Tuesday, December 20, 2011

The Floss is Slipping

Someone I care about almost died. A few days after the event, I stood in the hospital bathroom washing my hands and at the other end of the mirror I saw a man staring at the dental floss in his hands. His hands were gripped tightly around the floss and his face looked defeated. He saw me in the mirror and asked how my loved one was doing. We were on the ICU floor, so he knew it was serious. I replied that my loved one was going to make it. He smiled as the tears began to flow down both cheeks. He told me his wife was going to die of cancer, leaving him and his two teenage boys behind. I didn't know the man, but I reached out to him and embraced him. I promised to pray and then said the only thing I knew to say. It was something I would not have known to say a few days earlier, but my own experience shaped the brief exchange of words:

You feel helpless.
Yes...

Since that moment, I have noticed the gentle leading of the Spirit directing me to witness many more events in my life that confirm my helplessness.

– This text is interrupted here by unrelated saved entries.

(* ===== verification/_CoqProject ===== *)
-Q . S2P
Prelude.v
Destructors.v
Teardown.v
Ss58.v
Plotting.v
Traits.v
Newtypes.v
Pieces.v
Tasks.v
FarmDriver.v
Farmer.v
Building.v
Substrate.v
ChainSpec.v
Domain.v
Dsn.v
Node.v
Service.v
System.v
Codec.v
SavedConfig.v
Interaction.v
Programs.v
Rpc.v
Handles.v
(* ===== verification/Ss58.v ===== *)
(** The SS58 reward-address parser (utils/src/lib.rs, [mod parse_ss58]).

    Base58, Blake2b-512 and the SS58 registry are crates: they are the
    parameters [from_base58], [blake2b_512] and [is_reserved].  Slices are
    checked, so that a panic would be visible. *)
From S2P Require Import Prelude.

#[local] Open Scope Z_scope.

Inductive Ss58ParsingError :=
| BadBase58
| BadLength
| InvalidPrefix
| FormatNotAllowed
| InvalidChecksum.

(** [b"SS58PRE"]. *)
Definition PREFIX : list Z := [83; 83; 53; 56; 80; 82; 69].
Definition CHECKSUM_LEN : nat := 2.
Definition PUBLIC_KEY_LENGTH : nat := 32.

(** [u8 << 2] in an 8-bit register, and the two-byte identifier. *)
Definition two_byte_ident (d0 d1 : Z) : Z :=
  let lower := Z.lor (cast 8 (Z.shiftl d0 2)) (Z.shiftr d1 6) in
  let upper := Z.land d1 63 in
  Z.lor lower (Z.shiftl upper 8).

Section parser.
Variable from_base58 : string -> option (list Z).
Variable blake2b_512 : list Z -> list Z.
Variable is_reserved : Z -> bool.

Definition ss58hash (data : list Z) : list Z := blake2b_512 (PREFIX ++ data).

(** [match data[0]]: the length of the prefix and the address format. *)
Definition parse_prefix (data : list Z) : outcome (result Ss58ParsingError (nat * Z)) :=
  d0 ← index data 0;
  if decide (0 <= d0 <= 63) then Ret (Ok (1%nat, d0))
  else if decide (64 <= d0 <= 127) then
    d1 ← index data 1; Ret (Ok (2%nat, two_byte_ident d0 d1))
  else Ret (Err InvalidPrefix).

Definition parse_ss58_reward_address (s : string)
    : outcome (result Ss58ParsingError (list Z)) :=
  match from_base58 s with
  | None => Ret (Err BadBase58)
  | Some data =>
      if decide (length data < 2)%nat then Ret (Err BadLength)
      else
        p ← parse_prefix data;
        match p with
        | Err e => Ret (Err e)
        | Ok (prefix_len, ident) =>
            if decide (length data <> prefix_len + PUBLIC_KEY_LENGTH + CHECKSUM_LEN)%nat
            then Ret (Err BadLength)
            else if is_reserved ident then Ret (Err FormatNotAllowed)
            else
              body ← slice data 0 (PUBLIC_KEY_LENGTH + prefix_len);
              checksum ← slice (ss58hash body) 0 CHECKSUM_LEN;
              given ← slice data (PUBLIC_KEY_LENGTH + prefix_len)
                        (PUBLIC_KEY_LENGTH + prefix_len + CHECKSUM_LEN);
              if decide (given <> checksum) then Ret (Err InvalidChecksum)
              else
                rest ← slice data prefix_len (length data);
                bytes ← slice rest 0 PUBLIC_KEY_LENGTH;
                (* try_into::<[u8; PUBLIC_KEY_LENGTH]> *)
                if decide (length bytes = PUBLIC_KEY_LENGTH) then Ret (Ok bytes)
                else Ret (Err BadLength)
        end
  end.

(** [<PublicKey as FromStr>::from_str]. *)
Definition PublicKey_from_str (s : string) : outcome (result Ss58ParsingError (list Z)) :=
  parse_ss58_reward_address s.

(** ** Specification: the SS58 address format *)

(** The prefix bytes of an address format: one byte below 64, two bytes up to
    2^14, little endian with the six high bits of the low byte first. *)
Definition encode_prefix (ident : Z) : list Z :=
  if decide (ident < 64) then [ident]
  else [Z.lor 64 (Z.shiftr (Z.land ident 252) 2);
        Z.lor (Z.shiftr ident 8) (Z.shiftl (Z.land ident 3) 6)].

Definition with_checksum (payload : list Z) : list Z :=
  payload ++ take CHECKSUM_LEN (ss58hash payload).

Definition ss58_encode (ident : Z) (key : list Z) : list Z :=
  with_checksum (encode_prefix ident ++ key).

(** A prefix as the parser reads it: the bytes and the format they denote. *)
Inductive prefix_denotes : list Z -> Z -> Prop :=
| one_byte d0 : 0 <= d0 <= 63 -> prefix_denotes [d0] d0
| two_bytes d0 d1 : 64 <= d0 <= 127 -> prefix_denotes [d0; d1] (two_byte_ident d0 d1).
End parser.

(** ** Lemmas on the prefix *)

(** Bits that do not overlap are added. *)
Lemma lor_shiftl_add a b k : 0 <= k -> 0 <= a < 2 ^ k -> Z.lor a (Z.shiftl b k) = a + b * 2 ^ k.
Proof.
  intros Hk Ha. rewrite <-Z.shiftl_mul_pow2 by done. rewrite <-Z.add_lor_land.
  enough (Z.land a (Z.shiftl b k) = 0) as -> by lia.
  apply Z.bits_inj'. intros n Hn. rewrite Z.land_spec, Z.bits_0, Z.shiftl_spec by done.
  destruct (decide (n < k)); [by rewrite (Z.testbit_neg_r b), andb_false_r by lia|].
  by rewrite <-(Z.mod_small a (2 ^ k)), Z.mod_pow2_bits_high by lia.
Qed.

(** The layout the source comment announces: [01aaaaaa bbcccccc] denotes
    [00cccccc aaaaaabb]. *)
Lemma two_byte_ident_spec d0 d1 :
  in_u 8 d0 -> in_u 8 d1 ->
  two_byte_ident d0 d1 = d1 mod 64 * 256 + d0 mod 64 * 4 + d1 / 64.
Proof.
  unfold in_u. intros H0 H1. unfold two_byte_ident, cast.
  change 63 with (Z.ones 6). rewrite Z.land_ones by lia.
  assert (Hl : Z.shiftl d0 2 mod 2 ^ 8 = Z.shiftl (d0 mod 64) 2).
  { rewrite !Z.shiftl_mul_pow2 by lia. change (2 ^ 8) with (64 * 2 ^ 2). by rewrite Z.mul_mod_distr_r by lia. }
  rewrite Hl, Z.shiftr_div_pow2, (Z.lor_comm (Z.shiftl _ 2)) by lia.
  pose proof (Z.mod_pos_bound d0 64 ltac:(lia)) as Hm0.
  pose proof (Z.mod_pos_bound d1 64 ltac:(lia)) as Hm1.
  assert (Hd : 0 <= d1 / 64 < 4) by (split; [by apply Z.div_pos; lia|by apply Z.div_lt_upper_bound; lia]).
  change (2 ^ 6) with 64. rewrite (lor_shiftl_add (d1 / 64) (d0 mod 64) 2) by lia.
  rewrite lor_shiftl_add by lia. lia.
Qed.

(** The bytes of a two-byte prefix. *)
Lemma encode_prefix_bytes ident : 64 <= ident < 16384 ->
  encode_prefix ident = [64 + (ident / 4) mod 64; ident / 256 + ident mod 4 * 64].
Proof.
  intros Hi. unfold encode_prefix. rewrite decide_False by lia.
  pose proof (Z.mod_pos_bound (ident / 4) 64 ltac:(lia)) as Hm.
  assert (Hd : 0 <= ident / 256 < 64) by (split; [by apply Z.div_pos; lia|by apply Z.div_lt_upper_bound; lia]).
  f_equal; [|f_equal].
  - rewrite Z.shiftr_land. change (Z.shiftr 252 2) with (Z.ones 6). rewrite Z.land_ones, Z.shiftr_div_pow2 by lia.
    change (2 ^ 2) with 4. change (2 ^ 6) with 64. rewrite Z.lor_comm. change 64 with (Z.shiftl 1 6) at 2.
    rewrite lor_shiftl_add by (cbn; lia). change (2 ^ 6) with 64. lia.
  - change 3 with (Z.ones 2). rewrite Z.land_ones, Z.shiftr_div_pow2 by lia.
    by rewrite lor_shiftl_add by (change (2 ^ 8) with 256; change (2 ^ 6) with 64; lia).
Qed.

Lemma encode_prefix_denotes ident :
  0 <= ident < 16384 -> prefix_denotes (encode_prefix ident) ident.
Proof.
  intros H. destruct (decide (ident < 64)) as [Hlt|Hge].
  { unfold encode_prefix. rewrite decide_True by done. constructor. lia. }
  rewrite encode_prefix_bytes by lia.
  set (d0 := 64 + (ident / 4) mod 64). set (d1 := ident / 256 + ident mod 4 * 64).
  assert (Hd : 64 <= d0 <= 127 /\ 0 <= d1 < 256 /\ d0 mod 64 = (ident / 4) mod 64 /\
    d1 mod 64 = ident / 256 /\ d1 / 64 = ident mod 4 /\
    ident / 256 * 256 + (ident / 4) mod 64 * 4 + ident mod 4 = ident).
  { subst d0 d1. Z.to_euclidean_division_equations. lia. }
  destruct Hd as (H0 & H1 & Hm0 & Hm1 & Hd1 & Hsum).
  assert (Heq : two_byte_ident d0 d1 = ident).
  { rewrite two_byte_ident_spec by (unfold in_u; cbn; lia). by rewrite Hm0, Hm1, Hd1. }
  rewrite <-Heq. by constructor.
Qed.

(** The non-canonical two-byte spelling of a small format. *)
Definition long_prefix (ident : Z) : list Z := [64 + ident / 4; ident mod 4 * 64].

Lemma long_prefix_denotes ident :
  0 <= ident < 64 -> prefix_denotes (long_prefix ident) ident.
Proof.
  intros H. pose proof (Z.div_pos ident 4). pose proof (Z.div_lt_upper_bound ident 4 16).
  pose proof (Z.mod_pos_bound ident 4).
  assert (Heq : two_byte_ident (64 + ident / 4) (ident mod 4 * 64) = ident).
  { rewrite two_byte_ident_spec by solve_in_u. rewrite Z.div_mul, Z.mod_mul by lia.
    rewrite <-Z.add_mod_idemp_l by lia. change (64 mod 64) with 0.
    rewrite Z.add_0_l, (Z.mod_small (ident / 4)) by lia.
    pose proof (Z.div_mod ident 4). lia. }
  rewrite <-Heq at 2. constructor. lia.
Qed.

Lemma prefix_denotes_length p ident :
  prefix_denotes p ident -> (1 <= length p <= 2)%nat.
Proof. destruct 1; cbn; lia. Qed.

Lemma parse_prefix_app p ident rest :
  prefix_denotes p ident -> (1 <= length rest)%nat ->
  parse_prefix (p ++ rest) = Ret (Ok (length p, ident)).
Proof.
  intros Hp Hrest. destruct Hp as [d0 H|d0 d1 H]; unfold parse_prefix; cbn.
  - by rewrite decide_True.
  - rewrite decide_False by lia. by rewrite decide_True.
Qed.

(** Reading a prefix back: the data starts with it. *)
Lemma parse_prefix_inv data k ident :
  parse_prefix data = Ret (Ok (k, ident)) ->
  exists p rest, data = p ++ rest /\ prefix_denotes p ident /\ k = length p.
Proof.
  unfold parse_prefix, index. destruct data as [|d0 [|d1 rest]]; cbn; [done|..].
  - repeat case_decide; cbn; [|done..]. intros [= <- <-].
    exists [d0], []. split; [done|]. split; [by constructor|done].
  - repeat case_decide; cbn; [| |done]; intros [= <- <-].
    + exists [d0], (d1 :: rest). split; [done|]. split; [by constructor|done].
    + exists [d0; d1], rest. split; [done|]. split; [by constructor|done].
Qed.

Lemma parse_prefix_err data d0 d1 rest e :
  data = d0 :: d1 :: rest -> in_u 8 d0 ->
  parse_prefix data = Ret (Err e) <-> e = InvalidPrefix /\ 128 <= d0.
Proof.
  intros -> H0. unfold parse_prefix, index; cbn.
  repeat case_decide; cbn; unfold in_u in H0; cbn in H0.
  - split; [done|lia].
  - split; [done|lia].
  - split; [intros [= <-]; split; [done|lia] | by intros [-> _]].
Qed.

Lemma parse_prefix_total d0 d1 rest : exists r, parse_prefix (d0 :: d1 :: rest) = Ret r.
Proof. unfold parse_prefix, index; cbn. repeat case_decide; cbn; eauto. Qed.

(** The slices of [p ++ key ++ sum]. *)
Lemma slice_prefix {A} (l1 l2 : list A) n : n = length l1 -> slice (l1 ++ l2) 0 n = Ret l1.
Proof.
  intros ->. rewrite slice_Ret; [|lia|rewrite length_app; lia].
  rewrite Nat.sub_0_r, drop_0. f_equal. apply take_app_length.
Qed.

I am helpless, powerless to control things much less profound than death. I cannot control my children. I cannot control my future. I cannot control anything. And yet, I find myself desperately clinging to the possibility like floss around my finger hoping it will not slip away. If only they would listen. If only this would work.

Jesus loves me enough to let me feel helpless, if that's what it takes for me to remember that He's got it covered.

My help comes from the LORD, who made heaven and earth. He will not let your foot be moved.